Lemma TopLevelScore_loop_ok st kvs st' :
  TopLevelScore_visit_map_loop st kvs = Ok st' ->
  Forall (fun kv => TopLevelScore_field_ok (fst kv) (snd kv) = true) kvs.
Proof.
  revert st; induction kvs as [|[k v] kvs IH]; intros [e t] H; [constructor|].
  cbn [TopLevelScore_visit_map_loop] in H.
  constructor; unfold TopLevelScore_field_ok, TopLevelScore_is_field; simpl.
  - destruct (String.eqb k "effective"); simpl.
    + destruct e; [discriminate|].
      destruct (u8_deserialize v); [reflexivity|discriminate].
    + destruct (String.eqb k "tool"); [|reflexivity].
      destruct t; [discriminate|].
      destruct (u8_deserialize v); [reflexivity|discriminate].
  - destruct (String.eqb k "effective").
    + destruct e; [discriminate|].
      destruct (u8_deserialize v); [eauto|discriminate].
    + destruct (String.eqb k "tool"); [|eauto].
      destruct t; [discriminate|].
      destruct (u8_deserialize v); [eauto|discriminate].
Qed.

(** A top-level score object whose [effective] and [tool] each occur once
    with an integer value decodes exactly when both integers lie in
    [0, 255], to those two values; other keys and the order of the
    entries do not matter. *)
Theorem TopLevelScore_deserialize_range (kvs : list (MapKey * json)) (e t : Z) :
  NoDup (filter TopLevelScore_is_field (map fst (entries kvs))) ->
  assoc_lookup "effective" (entries kvs) = Some (JNumber e) ->
  assoc_lookup "tool" (entries kvs) = Some (JNumber t) ->
  ((exists s, TopLevelScore_deserialize (JObject kvs) = Ok s) <->
   (0 <= e <= 255 /\ 0 <= t <= 255)%Z) /\
  ((0 <= e <= 255 /\ 0 <= t <= 255)%Z ->
   TopLevelScore_deserialize (JObject kvs) = Ok (mkTopLevelScore (Z.to_N e) (Z.to_N t))).
Proof.
  change (TopLevelScore_deserialize (JObject kvs)) with (TopLevelScore_visit_map (entries kvs)).
  generalize (entries kvs); clear kvs; intros kvs Hnd He Ht.
  assert (Hin : (0 <= e <= 255 /\ 0 <= t <= 255)%Z ->
                TopLevelScore_visit_map kvs = Ok (mkTopLevelScore (Z.to_N e) (Z.to_N t))).
  { intros [Hre Hrt]; unfold TopLevelScore_visit_map.
    assert (Ee : u8_deserialize (JNumber e) = Ok (Z.to_N e))
      by (apply (proj1 (u8_deserialize_spec _)); exists e; auto).
    assert (Et : u8_deserialize (JNumber t) = Ok (Z.to_N t))
      by (apply (proj1 (u8_deserialize_spec _)); exists t; auto).
    assert (Hok : Forall (fun kv => TopLevelScore_field_ok (fst kv) (snd kv) = true) kvs).
    { apply Forall_forall; intros [k v] Hkv; unfold TopLevelScore_field_ok; simpl.
      destruct (TopLevelScore_is_field k) eqn:Hk; [|reflexivity].
      unfold TopLevelScore_is_field in Hk.
      destruct (String.eqb_spec k "effective") as [->|].
      - rewrite (assoc_lookup_unique TopLevelScore_is_field kvs "effective" _ _ eq_refl Hnd Hkv He), Ee; reflexivity.
      - destruct (String.eqb_spec k "tool") as [->|]; [|discriminate].
        rewrite (assoc_lookup_unique TopLevelScore_is_field kvs "tool" _ _ eq_refl Hnd Hkv Ht), Et; reflexivity. }
    rewrite TopLevelScore_loop_spec by (auto; intros; reflexivity).
    unfold lookup_or; rewrite He, Ht, Ee, Et; reflexivity. }
  split; [split|exact Hin].
  - intros [s Hs]; unfold TopLevelScore_visit_map in Hs.
    destruct (TopLevelScore_visit_map_loop (None, None) kvs) as [st|] eqn:E; [|discriminate].
    apply TopLevelScore_loop_ok in E.
    pose proof (proj1 (Forall_forall _ _) E _ (assoc_lookup_in _ _ _ He)) as Fe.
    pose proof (proj1 (Forall_forall _ _) E _ (assoc_lookup_in _ _ _ Ht)) as Ft.
    unfold TopLevelScore_field_ok in Fe, Ft; cbn [fst snd] in Fe, Ft.
    replace (TopLevelScore_is_field "effective") with true in Fe by reflexivity.
    replace (TopLevelScore_is_field "tool") with true in Ft by reflexivity.
    destruct (u8_deserialize (JNumber e)) as [ne|] eqn:Ee; [|discriminate].
    destruct (u8_deserialize (JNumber t)) as [nt|] eqn:Et; [|discriminate].
    apply (proj1 (u8_deserialize_spec _)) in Ee as [? [[= <-] [Hre _]]].
    apply (proj1 (u8_deserialize_spec _)) in Et as [? [[= <-] [Hrt _]]].
    auto.
  - intros H; eexists; now apply Hin.
Qed.

Lemma TopLevelScore_deserialize_range_witness :
  ~ (exists s, TopLevelScore_deserialize
                 (jobj [("tool", JNumber 3); ("effective", JNumber 256)]) = Ok s).
Proof.
  intros H.
  apply (proj1 (proj1 (TopLevelScore_deserialize_range
                         (borrowed [("tool", JNumber 3); ("effective", JNumber 256)]) 256 3
                         ltac:(vm_compute; repeat constructor; simpl; intuition discriminate)
                         eq_refl eq_refl))) in H.
  lia.
Defined.

(** ** The definition visitor by key *)

Lemma visit_map_loop_spec (m : list (string * ValueDe)) c d l f s :
  NoDup (filter Definition_is_field (map fst m)) ->
  Forall (fun kv => Definition_field_ok (fst kv) (snd kv) = true) m ->
  (In "coordinates" (map fst m) -> c = None) ->
  (In "described" (map fst m) -> d = None) ->
  (In "licensed" (map fst m) -> l = None) ->
  (In "files" (map fst m) -> f = []) ->
  visit_map_loop (mkDefVisitState c d l f s) (borrowed m) =
  Ok (mkDefVisitState
        (lookup_with "coordinates" m (fun v => ok_of (next_coords v)) c)
        (lookup_with "described" m (fun v => Some (ok_of (next_description v))) d)
        (lookup_with "licensed" m (fun v => Some (ok_of (next_license v))) l)
        (lookup_with "files" m (fun v => match next_files v with Ok x => x | Err _ => f end) f)
        (lookup_with "scores" m (fun v => match next_scores v with Ok x => x | Err _ => s end) s)).
Proof.
  revert c d l f s; induction m as [|[k v] m IH]; intros c d l f s Hnd Hok Hc Hd Hl Hf;
    [reflexivity|].
  inversion Hok as [|? ? Hkv Hok']; subst; simpl in Hkv.
  simpl map in Hc, Hd, Hl, Hf; cbn [In] in Hc, Hd, Hl, Hf.
  unfold lookup_with; cbn [borrowed List.map fst snd visit_map_loop next_key_str]; fold (borrowed m).
  unfold Definition_field_ok in Hkv.
  destruct (String.eqb_spec k "coordinates") as [->|N1].
  { rewrite (Hc (or_introl eq_refl)).
    destruct (filter_nodup_head Definition_is_field "coordinates" (map fst m) eq_refl Hnd)
      as [Hni Hnd'].
    destruct (next_coords v) as [x|] eqn:E; [|discriminate]; simpl.
    rewrite IH by (auto; intros; tauto).
    unfold lookup_with; rewrite (assoc_lookup_not_in "coordinates" m Hni); now rewrite ?E. }
  destruct (String.eqb_spec k "described") as [->|N2].
  { rewrite (Hd (or_introl eq_refl)).
    destruct (filter_nodup_head Definition_is_field "described" (map fst m) eq_refl Hnd)
      as [Hni Hnd'].
    rewrite IH by (auto; intros; tauto).
    unfold lookup_with; rewrite (assoc_lookup_not_in "described" m Hni); reflexivity. }
  destruct (String.eqb_spec k "licensed") as [->|N3].
  { rewrite (Hl (or_introl eq_refl)).
    destruct (filter_nodup_head Definition_is_field "licensed" (map fst m) eq_refl Hnd)
      as [Hni Hnd'].
    rewrite IH by (auto; intros; tauto).
    unfold lookup_with; rewrite (assoc_lookup_not_in "licensed" m Hni); reflexivity. }
  destruct (String.eqb_spec k "files") as [->|N4].
  { rewrite (Hf (or_introl eq_refl)).
    destruct (filter_nodup_head Definition_is_field "files" (map fst m) eq_refl Hnd)
      as [Hni Hnd'].
    destruct (next_files v) as [x|] eqn:E; [|discriminate]; simpl.
    rewrite IH by (auto; intros; tauto).
    unfold lookup_with; rewrite (assoc_lookup_not_in "files" m Hni); now rewrite ?E. }
  destruct (String.eqb_spec k "scores") as [->|N5].
  { destruct (filter_nodup_head Definition_is_field "scores" (map fst m) eq_refl Hnd)
      as [Hni Hnd'].
    destruct (next_scores v) as [x|] eqn:E; [|discriminate]; simpl.
    rewrite IH by (auto; intros; tauto).
    unfold lookup_with; rewrite (assoc_lookup_not_in "scores" m Hni); now rewrite ?E. }
  rewrite IH by (eauto using filter_nodup_skip; intros; tauto).
  unfold lookup_with; rewrite !assoc_lookup_skip by auto; reflexivity.
Qed.

(** A definition object decodes by key: when none of its five fields
    occurs twice and the values under [coordinates], [files] and [scores]
    decode, the outcome depends only on the value under each key, not on
    the order of the entries or on other keys; [described] and [licensed]
    keep their decoded value or become [None], [files] defaults to the
    empty list and [scores] to zero scores, and a missing field is
    reported as the first missing one of [coordinates], [described],
    [licensed]. *)
Theorem DefVisitor_by_key (m : list (string * ValueDe)) :
  NoDup (filter Definition_is_field (map fst m)) ->
  Forall (fun kv => Definition_field_ok (fst kv) (snd kv) = true) m ->
  DefVisitor_visit_map (borrowed m) =
  match assoc_lookup "coordinates" m, assoc_lookup "described" m,
        assoc_lookup "licensed" m with
  | None, _, _ => Err (MissingField "coordinates")
  | Some _, None, _ => Err (MissingField "described")
  | Some _, Some _, None => Err (MissingField "licensed")
  | Some vc, Some vd, Some vl =>
    let* c := next_coords vc in
    let* f := match assoc_lookup "files" m with
              | Some vf => next_files vf | None => Ok [] end in
    let* s := match assoc_lookup "scores" m with
              | Some vs => next_scores vs | None => Ok (mkTopLevelScore 0 0) end in
    Ok (mkDefinition c (ok_of (next_description vd)) (ok_of (next_license vl)) f s)
  end.
Proof.
  intros Hnd Hok; unfold DefVisitor_visit_map, DefVisitState_init.
  rewrite visit_map_loop_spec by auto; simpl.
  assert (Hf : forall k v, assoc_lookup k m = Some v -> Definition_field_ok k v = true).
  { intros k v Hlk; apply assoc_lookup_in in Hlk.
    exact (proj1 (Forall_forall _ _) Hok _ Hlk). }
  unfold DefVisitor_finish, lookup_with; simpl.
  destruct (assoc_lookup "coordinates" m) as [vc|] eqn:Ec; [|reflexivity].
  specialize (Hf _ _ Ec) as Hc; unfold Definition_field_ok in Hc; simpl in Hc.
  destruct (next_coords vc) as [c|]; [|discriminate]; simpl.
  destruct (assoc_lookup "described" m) as [vd|]; [|reflexivity].
  destruct (assoc_lookup "licensed" m) as [vl|]; [|reflexivity].
  destruct (assoc_lookup "files" m) as [vf|] eqn:Ef.
  - specialize (Hf _ _ Ef) as Hfv; unfold Definition_field_ok in Hfv; simpl in Hfv.
    destruct (next_files vf) as [fs|]; [|discriminate]; simpl.
    destruct (assoc_lookup "scores" m) as [vs|] eqn:Es; [|reflexivity].
    specialize (Hf _ _ Es) as Hs; unfold Definition_field_ok in Hs; simpl in Hs.
    destruct (next_scores vs); [reflexivity|discriminate].
  - simpl; destruct (assoc_lookup "scores" m) as [vs|] eqn:Es; [|reflexivity].
    specialize (Hf _ _ Es) as Hs; unfold Definition_field_ok in Hs; simpl in Hs.
    destruct (next_scores vs); [reflexivity|discriminate].
Qed.

Lemma DefVisitor_by_key_witness :
  DefVisitor_visit_map (borrowed [("licensed", vd_scalar "null"); ("_meta", vd_scalar "object");
                        ("coordinates", vd_coords_myrepo); ("described", vd_scalar "null")])
  = Ok (mkDefinition coords_myrepo None None [] (mkTopLevelScore 0 0)).
Proof.
  rewrite (DefVisitor_by_key [("licensed", vd_scalar "null"); ("_meta", vd_scalar "object");
                              ("coordinates", vd_coords_myrepo); ("described", vd_scalar "null")]);
    [reflexivity|vm_compute; repeat constructor; simpl; intuition discriminate
    |repeat constructor].
Defined.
____
- THE PROBLEM:
Please copy, exactly and with nothing else, the lines above beginning at the line that has "fst m) -> f = []) ->" and ending with the line that has "inversion Hok as".

- ANSWER:
  (In "files" (map fst m) -> f = []) ->
  visit_map_loop (mkDefVisitState c d l f s) (borrowed m) =
  Ok (mkDefVisitState
        (lookup_with "coordinates" m (fun v => ok_of (next_coords v)) c)
        (lookup_with "described" m (fun v => Some (ok_of (next_description v))) d)
        (lookup_with "licensed" m (fun v => Some (ok_of (next_license v))) l)
        (lookup_with "files" m (fun v => match next_files v with Ok x => x | Err _ => f end) f)
        (lookup_with "scores" m (fun v => match next_scores v with Ok x => x | Err _ => s end) s)).
Proof.
  revert c d l f s; induction m as [|[k v] m IH]; intros c d l f s Hnd Hok Hc Hd Hl Hf;
    [reflexivity|].
  inversion Hok as [|? ? Hkv Hok']; subst; simpl in Hkv.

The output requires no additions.